Un accueil scientifique mitigé
Un premier article de Jane Kaye « The regulation of direct to consumer genetic tests » (Human Molecular Genetics, 2008), s’inquiète de la perte de contrôle des professionnels de santé, de l’évolution de la législation et de la confidentialité des données transitant par ces nouvelles sociétés de services. L’auteure appelle de ses vœux une régulation de cette « génomique récréative » où l’on peut partager sur les réseaux sociaux son potentiel génétique, ses risques de développer une maladie ou encore rechercher des « cousins » potentiels.

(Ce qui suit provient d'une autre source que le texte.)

(** * The scenario-editor controller of OpenRCT2 (src/openrct2/Editor.cpp)

    A shallow embedding of [namespace Editor]: the selected-object flag
    store, the object-group validator, the park validator, the
    landscape-import clean-up and the session entry points, with the
    properties the specification states about them. *)

From Stdlib Require Import ZArith Lia Bool.
From Stdlib.Strings Require Import Ascii String Byte.
From stdpp Require Import base tactics option list functions.

Local Open Scope Z_scope.

(** ** Machine integers *)

(** [uint8_t] values are [Byte.byte]; arithmetic on them goes through [Z],
    as the integer promotions of C++ do, and is cut back to eight bits on
    assignment. *)
Definition uint8_to_Z (b : byte) : Z := Z.of_N (Byte.to_N b).

Definition uint8_of_Z (z : Z) : byte :=
  match Byte.of_N (Z.to_N (z mod 256)) with
  | Some b => b
  | None => x00
  end.

(** [~x] on a [uint32_t]. *)
Definition uint32_not (x : Z) : Z := Z.lnot x mod 2 ^ 32.

(** [std::clamp(v, lo, hi)]; the standard asks for [lo <= hi]. *)
Definition clamp (v lo hi : Z) : Z :=
  if v <? lo then lo else if hi <? v then hi else v.


(** ** Enumerations *)

(** The enumerators that [Editor.cpp] and the specification name.  The
    declaration itself (object/Object.h) is not part of the sources at
    hand; [None] is the reserved value "no kind". *)
Module ObjectType.
Inductive t : Set :=
| Ride | Station | TerrainSurface | TerrainEdge
| FootpathSurface | FootpathRailings | ParkEntrance | Water
| Paths | Scenery | Music
| None.
End ObjectType.
(** C8 as the code has it: [getStoredKey] returns [null] when either slot
    is missing or holds the empty string; when both slots hold a non-empty
    string and the metadata does not parse or the key does not import, it
    throws and does not return [null].  Neither path changes anything. *)
Theorem getStoredKey_null_or_throws userId w :
  (falsy (localStorage w !! (KEY_PREFIX ++ userId)) = true \/
   falsy (localStorage w !! (METADATA_PREFIX ++ userId)) = true ->
   getStoredKey userId w = (Ok None, w)) /\
  (forall keyData metadataStr,
     localStorage w !! (KEY_PREFIX ++ userId) = Some keyData ->
     localStorage w !! (METADATA_PREFIX ++ userId) = Some metadataStr ->
     keyData <> [] -> metadataStr <> [] ->
     is_ok (JSON.parse metadataStr) = false \/
     is_ok (importEncryptionKey keyData) = false ->
     getStoredKey userId w = (Throw (Error "Failed to retrieve encryption key"), w)).
Proof.
  split.
  - intros H. rewrite getStoredKey_spec. cbn zeta.
    destruct H as [H|H]; rewrite H; rewrite ?orb_true_r; reflexivity.
  - intros keyData metadataStr Hk Hm Hkn Hmn H. rewrite getStoredKey_spec, Hk, Hm.
    cbn zeta. destruct keyData as [|c1 r1]; [congruence|].
    destruct metadataStr as [|c2 r2]; [congruence|]. cbn [falsy orb text_of].
    destruct (JSON.parse (c2 :: r2)); [|reflexivity].
    destruct (importEncryptionKey (c1 :: r1)); [|reflexivity].
    destruct H; discriminate.
Qed.

(** C9: [getKeyMetadata] never throws and changes nothing; what it returns
    depends on the metadata slot alone, and is [null] when the slot is
    missing and when its contents do not parse. *)
Theorem getKeyMetadata_total userId w :
  exists metadata,
    getKeyMetadata userId w = (Ok metadata, w) /\
    (localStorage w !! (METADATA_PREFIX ++ userId) = None -> metadata = Null) /\
    (forall metadataStr,
       localStorage w !! (METADATA_PREFIX ++ userId) = Some metadataStr ->
       is_ok (JSON.parse metadataStr) = false -> metadata = Null) /\
    (forall w',
       localStorage w' !! (METADATA_PREFIX ++ userId)
         = localStorage w !! (METADATA_PREFIX ++ userId) ->
       getKeyMetadata userId w' = (Ok metadata, w')).
Proof.
  assert (Hspec : forall w0,
    getKeyMetadata userId w0 =
    (Ok (match localStorage w0 !! (METADATA_PREFIX ++ userId) with
         | Some (c :: r) => match JSON.parse (c :: r) with
                            | Ok metadata => metadata
                            | Throw _ => Null
                            end
         | _ => Null
         end), w0)).
  { intros w0. unfold getKeyMetadata, bindM, getItem, ret. cbv beta iota zeta.
    destruct (localStorage w0 !! (METADATA_PREFIX ++ userId)) as [[|c r]|];
      cbn [falsy text_of]; try reflexivity.
    destruct (JSON.parse (c :: r)); reflexivity. }
  eexists. split; [apply Hspec|]. split; [|split].
  - intros ->. reflexivity.
  - intros metadataStr -> Hp. destruct metadataStr as [|c r]; [reflexivity|].
    destruct (JSON.parse (c :: r)); [discriminate|reflexivity].
  - intros w' Hw. rewrite Hspec, Hw. reflexivity.
Qed.


Lemma encode_nonempty b : b <> [] -> falsy (Some (Base64.encode b)) = false.
Proof.
  destruct b as [|x [|y [|z r]]]; [congruence|reflexivity..].
Qed.

Lemma is_bytes_fresh_key w : is_bytes (fresh_key w) = true.
Proof. apply (is_bytes_random (fun i => entropy w (drawn w + i)%nat)). Qed.

Lemma length_fresh_key w : List.length (fresh_key w) = 32%nat.
Proof. unfold fresh_key. now rewrite length_map, length_seq. Qed.

(** A key of 128, 192 or 256 bits is imported from its base64 form. *)
Lemma importEncryptionKey_encode k :
  is_bytes k = true ->
  List.length k = 16%nat \/ List.length k = 24%nat \/ List.length k = 32%nat ->
  importEncryptionKey (Base64.encode k) = Ok {| raw := k |}.
Proof.
  intros Hb Hl. unfold importEncryptionKey.
  rewrite base64ToArrayBuffer_encode by exact Hb. cbn [bind].
  unfold subtle_importKey.
  destruct Hl as [->|[->| ->]]; reflexivity.
Qed.

Lemma exact_key_metadata t userId :
  t <= 8640000000000000 -> JSON.exact (key_metadata t userId).
Proof.
  intros Ht. unfold key_metadata, key_metadata_fields. cbn [JSON.exact snd].
  repeat split. unfold JSON.safe_integer.
  apply andb_true_iff. split; apply Z.leb_le; lia.
Qed.

Lemma now_of_bound w : now_of w <= 8640000000000000.
Proof. unfold now_of. lia. Qed.

Lemma generateAndStoreKey_spec userId w :
  generateAndStoreKey userId w =
  (Ok {| key := {| raw := fresh_key w |};
         metadata := key_metadata (now_of w) userId |},
   after_generate userId w).
Proof.
  unfold generateAndStoreKey, generateEncryptionKey, subtle_generateKey,
    subtle_exportKey, try_catch, bindM, getRandomValues, Date_now, setItem,
    ret, lift.
  cbv beta iota zeta. fold (fresh_key w). cbn [raw].
  rewrite arrayBufferToBase64_bytes by apply is_bytes_fresh_key.
  reflexivity.
Qed.

(** A record written by [generateAndStoreKey] is read back by
    [getStoredKey], whatever else the world holds. *)
Lemma getStoredKey_generated userId k t w :
  is_bytes k = true -> List.length k = 32%nat -> t <= 8640000000000000 ->
  localStorage w !! (KEY_PREFIX ++ userId) = Some (Base64.encode k) ->
  localStorage w !! (METADATA_PREFIX ++ userId)
    = Some (JSON.stringify (key_metadata t userId)) ->
  getStoredKey userId w =
  (Ok (Some {| key := {| raw := k |}; metadata := key_metadata t userId |}), w).
Proof.
  intros Hb Hl Ht Hk Hm. rewrite getStoredKey_spec, Hk, Hm. cbv zeta.
  rewrite encode_nonempty by (intros ->; discriminate Hl).
  cbn [orb text_of]. 
  change (falsy (Some (JSON.stringify (key_metadata t userId)))) with false.
  cbv iota.
  rewrite parse_stringify by now apply exact_key_metadata.
  rewrite importEncryptionKey_encode by auto.
  reflexivity.
Qed.

(** The slots after [generateAndStoreKey]. *)
Lemma generated_key_slot userId w :
  localStorage (after_generate userId w) !! (KEY_PREFIX ++ userId)
  = Some (Base64.encode (fresh_key w)).
Proof.
  cbn [after_generate localStorage].
  rewrite lookup_insert_ne by (intros H; symmetry in H; now apply slots_differ in H).
  now rewrite lookup_insert_eq.
Qed.
(** [cls._fields[i]] *)
Definition tuple_get (i : nat) : M BaseField.t :=
  cls ← get_cls;
  match Form._fields cls !! i with
  | Some f => mret f
  | None => raise IndexError
  end.

(** [text] is [message.text]; the [state] argument is the FSM context of
    the current chat, the one [current_state()] gives. *)
Definition _handle_input (text : string) : M unit :=
  field ← get_current_field;
  f ← the_field field;
  ok ← BaseField_validate f text;
  if ok : bool then
    k ← lift (BaseField.data_key f);
    CurrentState.update_data k text ;;
    i ← tuple_index field;
    let next_field_index := i + 1 in
    cls ← get_cls;
    if bool_decide (next_field_index < length (Form._fields cls)) then
      next ← tuple_get next_field_index;
      _start_field_promotion next
    else cls_finish
  else
    cls ← get_cls;
    send_message (translate cls (BaseField.validation_error f)) None.

(** A falsy [callback] argument is [None]. *)
Definition start (c : const.t) (callback : option Callback)
    (callback_args : pyval) : M unit :=
  (match callback with
   | Some cb =>
       cls ← get_cls;
       put_cls (Form.set_callback cls cb callback_args)
   | None => mret tt
   end : M unit) ;;
  _register_handler c ;;
  first ← tuple_get 0;
  _start_field_promotion first.
(** X5: the frame-count queries of the constructors release every handle
    they open, on the raising paths too: either constructor leaves the
    handles that existed before untouched and adds only released ones (at
    most one per annotation file), so the number of open handles is the
    same before and after. *)
Theorem X5_constructors_release_handles (P : Platform) :
  (forall label_dir seq_len default_roi tr hs,
      exists caps,
        snd (multi_init P label_dir seq_len default_roi tr hs) = hs ++ caps
        /\ Forall (fun c => cap_opened c = false) caps
        /\ (List.length caps <= List.length (multi_json_paths P label_dir))%nat
        /\ open_handles (snd (multi_init P label_dir seq_len default_roi tr hs))
           = open_handles hs)
  /\ (forall ann_path seq_len fps roi tr hs,
        exists caps,
          snd (single_init P ann_path seq_len fps roi tr hs) = hs ++ caps
          /\ Forall (fun c => cap_opened c = false) caps
          /\ (List.length caps <= 1)%nat
          /\ open_handles (snd (single_init P ann_path seq_len fps roi tr hs))
             = open_handles hs).
Proof.
  split.
  - intros label_dir seq_len default_roi tr hs.
    unfold multi_init. fold (multi_json_paths P label_dir).
    destruct (multi_files_handles P seq_len default_roi
                (os_path_join P (os_path_dirname P label_dir) "video")
                (multi_json_paths P label_dir) [] hs)
      as (caps & Hs & Hc & Hl).
    exists caps. unfold bind.
    destruct (multi_files _ _ _ _ _ _ _) as [[samples | e] hs1];
      simpl in *; subst hs1;
      (split; [reflexivity |]; split; [assumption |]; split; [assumption |];
       now apply open_handles_closed).
  - intros ann_path seq_len fps roi tr hs. rewrite single_init_run.
    destruct (json_load P ann_path) as [item |].
    + exists [closed_capture P (single_video_path P ann_path)].
      assert (Forall (fun c => cap_opened c = false)
                [closed_capture P (single_video_path P ann_path)]) as Hc
          by (constructor; [reflexivity | constructor]).
      destruct (load_event_frame P item); simpl;
        (split; [reflexivity |]; split; [assumption |]; split; [lia |];
         now apply open_handles_closed).
    + exists []. simpl. rewrite app_nil_r. auto.
Qed.

(** ** A video that is not there *)

(** X6: an annotation whose video file is missing is not an error.  With
    [seq_len >= 1] the single-video constructor returns an empty dataset,
    on which every access raises [IndexError], and in the multi-video
    constructor the file contributes no sample. *)
Theorem X6_missing_video_gives_no_samples (P : Platform) (seq_len : Z) :
  1 <= seq_len ->
  (forall ann_path fps roi tr hs item rs,
      json_load P ann_path = Ok item ->
      load_event_frame P item = Ok rs ->
      fs_video P (single_video_path P ann_path) = None ->
      exists ds hs',
        single_init P ann_path seq_len fps roi tr hs = (Ok ds, hs')
        /\ s_samples ds = []
        /\ single_len ds = 0
        /\ forall idx hs1,
             single_getitem P ds idx hs1 = (Raise IndexError, hs1))
  /\ (forall default_roi video_dir samples ann_path hs item roi rs,
        json_load P ann_path = Ok item ->
        load_roi item default_roi = Ok roi ->
        load_event_frame P item = Ok rs ->
        fs_video P (derive_vpath P video_dir ann_path) = None ->
        fst (multi_file P seq_len default_roi video_dir samples ann_path hs)
        = Ok samples).
Proof.
  intros Hsl. split.
  - intros ann_path fps roi tr hs item rs Hitem Hrs Hv.
    rewrite single_init_run, Hitem, Hrs.
    eexists. eexists. split; [reflexivity |].
    assert (sample_indexer
              (reported_frames P (single_video_path P ann_path)) seq_len rs
            = []) as He.
    { apply length_zero_iff_nil.
      pose proof (sample_indexer_length
                    (reported_frames P (single_video_path P ann_path))
                    seq_len rs) as Hl.
      unfold reported_frames in *. rewrite Hv in *. lia. }
    unfold single_len. cbn [s_samples]. rewrite He. simpl.
    split; [reflexivity |]. split; [reflexivity |].
    intros idx hs1. apply getitem_bad_index_single.
    apply py_index_out_of_range. simpl. lia.
  - intros default_roi video_dir samples ann_path hs item roi rs
      Hitem Hroi Hrs Hv.
    unfold multi_file, bind, lift. rewrite Hitem, Hroi, Hrs.
    rewrite query_frame_count_run. simpl.
    rewrite index_windows_indexer.
    replace (sample_indexer _ _ _) with (@nil (Z * spec_float));
      [simpl; now rewrite app_nil_r |].
    symmetry. apply length_zero_iff_nil.
    pose proof (sample_indexer_length
                  (reported_frames P (derive_vpath P video_dir ann_path))
                  seq_len rs) as Hl.
    unfold reported_frames in *. rewrite Hv in *. lia.
Qed.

Deux ans après ce premier article, celui de Barbara Prainsack et Howard Wolinsky (Future Medicine, 2010) « Direct-to-consumer genome testing: opportunities for pharmacogenomics research ? » pondère le propos. Dans cet article, les auteurs ne s’inquiètent plus vraiment de l’existence d’un système divulguant des informations génomiques directement au consommateur sans passer par la case du prescripteur médical, mais s’interrogent sur les bénéfices que la recherche scientifique pourrait tirer de ces génotypages payés par les consommateurs eux-mêmes. Entrerait-on dans l’ère du libéralisme génomique ? L’article de Future Medicine développe l’aspect crowdsourcing (en français collaborat ou externalisation ouverte) en s’inquiétant légèrement tout de même d’un problème majeur : le respect de la vie privée…
Une inquiétude majeure
A une époque où des services étatiques développent des projets tels que PRISM, l’outil de surveillance du web utilisé par la NSA ou d’autres que la DGSE utiliserait, le consommateur de la génomique personnalisée pourrait et devrait s’inquiéter de la confidentialité des données génomiques le concernant. En effet, le web est le tuyau par lequel transite toutes les informations génomiques émanant des analyses de ces sociétés de service. La confidentialité des données semble être le nouveau frein au développement de ce type de marché.